Work task
Lines to return, exactly: from the line with "(** Division of" to the line with "if Qis_zero b" in the entries below, both included.

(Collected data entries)

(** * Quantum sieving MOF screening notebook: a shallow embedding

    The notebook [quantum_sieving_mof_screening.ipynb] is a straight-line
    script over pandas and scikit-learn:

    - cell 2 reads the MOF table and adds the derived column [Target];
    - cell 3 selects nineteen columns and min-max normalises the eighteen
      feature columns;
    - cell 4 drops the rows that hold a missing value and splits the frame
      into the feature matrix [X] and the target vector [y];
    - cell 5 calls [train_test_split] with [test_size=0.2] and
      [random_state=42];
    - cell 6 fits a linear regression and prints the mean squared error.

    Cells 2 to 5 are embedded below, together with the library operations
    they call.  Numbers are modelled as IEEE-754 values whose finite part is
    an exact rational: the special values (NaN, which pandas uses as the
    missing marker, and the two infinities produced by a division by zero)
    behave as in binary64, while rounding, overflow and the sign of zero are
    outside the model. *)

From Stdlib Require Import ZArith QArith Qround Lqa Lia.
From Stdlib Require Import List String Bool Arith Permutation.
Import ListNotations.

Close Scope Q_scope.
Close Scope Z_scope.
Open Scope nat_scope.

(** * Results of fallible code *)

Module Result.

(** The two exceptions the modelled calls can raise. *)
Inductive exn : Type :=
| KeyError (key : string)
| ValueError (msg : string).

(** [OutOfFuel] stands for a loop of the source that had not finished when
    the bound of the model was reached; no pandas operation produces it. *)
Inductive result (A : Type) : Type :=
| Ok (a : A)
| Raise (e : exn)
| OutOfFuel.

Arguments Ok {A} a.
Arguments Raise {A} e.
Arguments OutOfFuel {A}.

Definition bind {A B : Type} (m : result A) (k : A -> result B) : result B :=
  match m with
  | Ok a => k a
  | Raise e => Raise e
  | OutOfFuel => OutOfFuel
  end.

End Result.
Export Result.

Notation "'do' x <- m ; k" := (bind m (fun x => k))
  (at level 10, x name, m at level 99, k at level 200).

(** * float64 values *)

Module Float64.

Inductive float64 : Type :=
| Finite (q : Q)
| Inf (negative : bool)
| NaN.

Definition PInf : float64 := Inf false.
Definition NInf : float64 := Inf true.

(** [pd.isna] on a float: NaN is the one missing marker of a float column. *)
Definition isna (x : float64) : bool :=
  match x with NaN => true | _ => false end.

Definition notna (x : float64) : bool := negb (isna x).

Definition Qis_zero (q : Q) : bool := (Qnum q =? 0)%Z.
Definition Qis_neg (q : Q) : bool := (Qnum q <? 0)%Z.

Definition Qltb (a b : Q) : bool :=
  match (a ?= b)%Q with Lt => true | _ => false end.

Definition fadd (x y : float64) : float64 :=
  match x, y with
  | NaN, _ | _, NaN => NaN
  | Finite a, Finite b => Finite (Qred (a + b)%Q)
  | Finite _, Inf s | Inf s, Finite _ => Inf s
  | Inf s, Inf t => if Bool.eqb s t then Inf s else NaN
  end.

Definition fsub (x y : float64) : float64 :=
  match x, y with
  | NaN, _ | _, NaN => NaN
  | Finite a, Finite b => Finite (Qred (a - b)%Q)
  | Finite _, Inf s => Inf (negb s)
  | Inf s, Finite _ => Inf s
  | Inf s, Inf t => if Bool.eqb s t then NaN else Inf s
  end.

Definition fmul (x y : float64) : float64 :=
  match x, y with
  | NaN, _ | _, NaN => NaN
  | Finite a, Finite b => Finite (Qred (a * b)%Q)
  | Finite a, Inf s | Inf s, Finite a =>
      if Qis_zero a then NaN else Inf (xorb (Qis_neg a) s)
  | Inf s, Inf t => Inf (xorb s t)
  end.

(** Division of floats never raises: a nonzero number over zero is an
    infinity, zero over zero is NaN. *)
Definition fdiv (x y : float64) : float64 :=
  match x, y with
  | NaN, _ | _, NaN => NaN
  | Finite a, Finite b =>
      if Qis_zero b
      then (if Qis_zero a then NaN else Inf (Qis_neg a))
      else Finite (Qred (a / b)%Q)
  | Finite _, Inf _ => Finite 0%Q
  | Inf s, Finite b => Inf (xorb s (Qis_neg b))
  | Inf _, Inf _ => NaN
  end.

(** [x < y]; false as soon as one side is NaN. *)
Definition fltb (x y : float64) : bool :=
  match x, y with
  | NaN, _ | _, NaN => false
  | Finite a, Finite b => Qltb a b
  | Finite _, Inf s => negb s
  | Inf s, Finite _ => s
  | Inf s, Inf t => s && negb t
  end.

...

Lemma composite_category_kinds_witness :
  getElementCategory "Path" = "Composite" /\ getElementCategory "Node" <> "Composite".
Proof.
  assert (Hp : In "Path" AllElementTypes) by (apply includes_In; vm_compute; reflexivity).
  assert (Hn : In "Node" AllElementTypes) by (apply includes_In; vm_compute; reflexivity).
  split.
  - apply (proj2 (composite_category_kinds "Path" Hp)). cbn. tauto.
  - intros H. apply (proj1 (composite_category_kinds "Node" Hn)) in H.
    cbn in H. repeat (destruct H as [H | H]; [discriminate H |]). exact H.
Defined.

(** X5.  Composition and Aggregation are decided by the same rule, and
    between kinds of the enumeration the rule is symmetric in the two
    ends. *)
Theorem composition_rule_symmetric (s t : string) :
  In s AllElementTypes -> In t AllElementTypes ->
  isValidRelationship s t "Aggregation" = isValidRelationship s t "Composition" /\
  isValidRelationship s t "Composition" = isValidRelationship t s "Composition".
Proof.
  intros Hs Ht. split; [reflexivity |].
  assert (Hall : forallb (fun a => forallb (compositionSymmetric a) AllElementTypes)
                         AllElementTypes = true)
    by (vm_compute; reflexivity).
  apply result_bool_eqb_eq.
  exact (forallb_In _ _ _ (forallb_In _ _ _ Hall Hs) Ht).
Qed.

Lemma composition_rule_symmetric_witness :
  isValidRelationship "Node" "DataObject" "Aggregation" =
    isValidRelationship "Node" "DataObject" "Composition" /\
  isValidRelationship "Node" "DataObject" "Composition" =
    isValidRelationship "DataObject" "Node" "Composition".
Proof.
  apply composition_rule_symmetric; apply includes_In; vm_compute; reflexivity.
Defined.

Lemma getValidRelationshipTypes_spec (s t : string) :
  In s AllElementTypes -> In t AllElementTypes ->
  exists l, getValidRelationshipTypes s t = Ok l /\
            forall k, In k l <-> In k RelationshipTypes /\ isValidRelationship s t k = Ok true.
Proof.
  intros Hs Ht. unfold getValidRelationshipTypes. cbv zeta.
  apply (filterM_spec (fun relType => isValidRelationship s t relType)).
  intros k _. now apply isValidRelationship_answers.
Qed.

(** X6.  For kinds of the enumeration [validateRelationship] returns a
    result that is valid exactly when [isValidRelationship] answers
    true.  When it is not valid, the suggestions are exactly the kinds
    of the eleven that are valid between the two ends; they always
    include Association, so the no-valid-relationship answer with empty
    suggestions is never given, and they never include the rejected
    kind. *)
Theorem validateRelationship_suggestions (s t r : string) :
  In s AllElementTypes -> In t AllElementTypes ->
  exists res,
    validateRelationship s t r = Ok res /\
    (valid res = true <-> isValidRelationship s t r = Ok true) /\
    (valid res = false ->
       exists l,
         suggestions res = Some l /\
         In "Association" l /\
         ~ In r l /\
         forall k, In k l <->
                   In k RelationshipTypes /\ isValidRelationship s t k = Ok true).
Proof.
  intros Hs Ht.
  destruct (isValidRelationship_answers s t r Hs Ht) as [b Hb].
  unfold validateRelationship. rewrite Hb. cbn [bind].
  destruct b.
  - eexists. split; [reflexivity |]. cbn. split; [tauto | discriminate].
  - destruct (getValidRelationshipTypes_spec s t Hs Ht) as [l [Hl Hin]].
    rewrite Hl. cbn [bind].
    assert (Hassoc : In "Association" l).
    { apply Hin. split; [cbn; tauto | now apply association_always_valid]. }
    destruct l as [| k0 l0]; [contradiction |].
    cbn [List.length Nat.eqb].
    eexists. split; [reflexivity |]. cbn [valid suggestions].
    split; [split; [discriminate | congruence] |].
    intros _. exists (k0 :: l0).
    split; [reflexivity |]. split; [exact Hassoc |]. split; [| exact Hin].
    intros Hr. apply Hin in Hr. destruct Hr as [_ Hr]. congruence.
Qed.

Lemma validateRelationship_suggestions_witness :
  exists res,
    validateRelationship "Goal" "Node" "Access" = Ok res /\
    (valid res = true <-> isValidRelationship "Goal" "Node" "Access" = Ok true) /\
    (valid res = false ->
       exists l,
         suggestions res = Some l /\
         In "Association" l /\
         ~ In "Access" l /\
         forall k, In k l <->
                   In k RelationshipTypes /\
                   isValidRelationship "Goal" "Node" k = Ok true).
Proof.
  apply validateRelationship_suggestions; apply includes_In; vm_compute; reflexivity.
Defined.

Answer to this problem
(** Division of floats never raises: a nonzero number over zero is an
    infinity, zero over zero is NaN. *)
Definition fdiv (x y : float64) : float64 :=
  match x, y with
  | NaN, _ | _, NaN => NaN
  | Finite a, Finite b =>
      if Qis_zero b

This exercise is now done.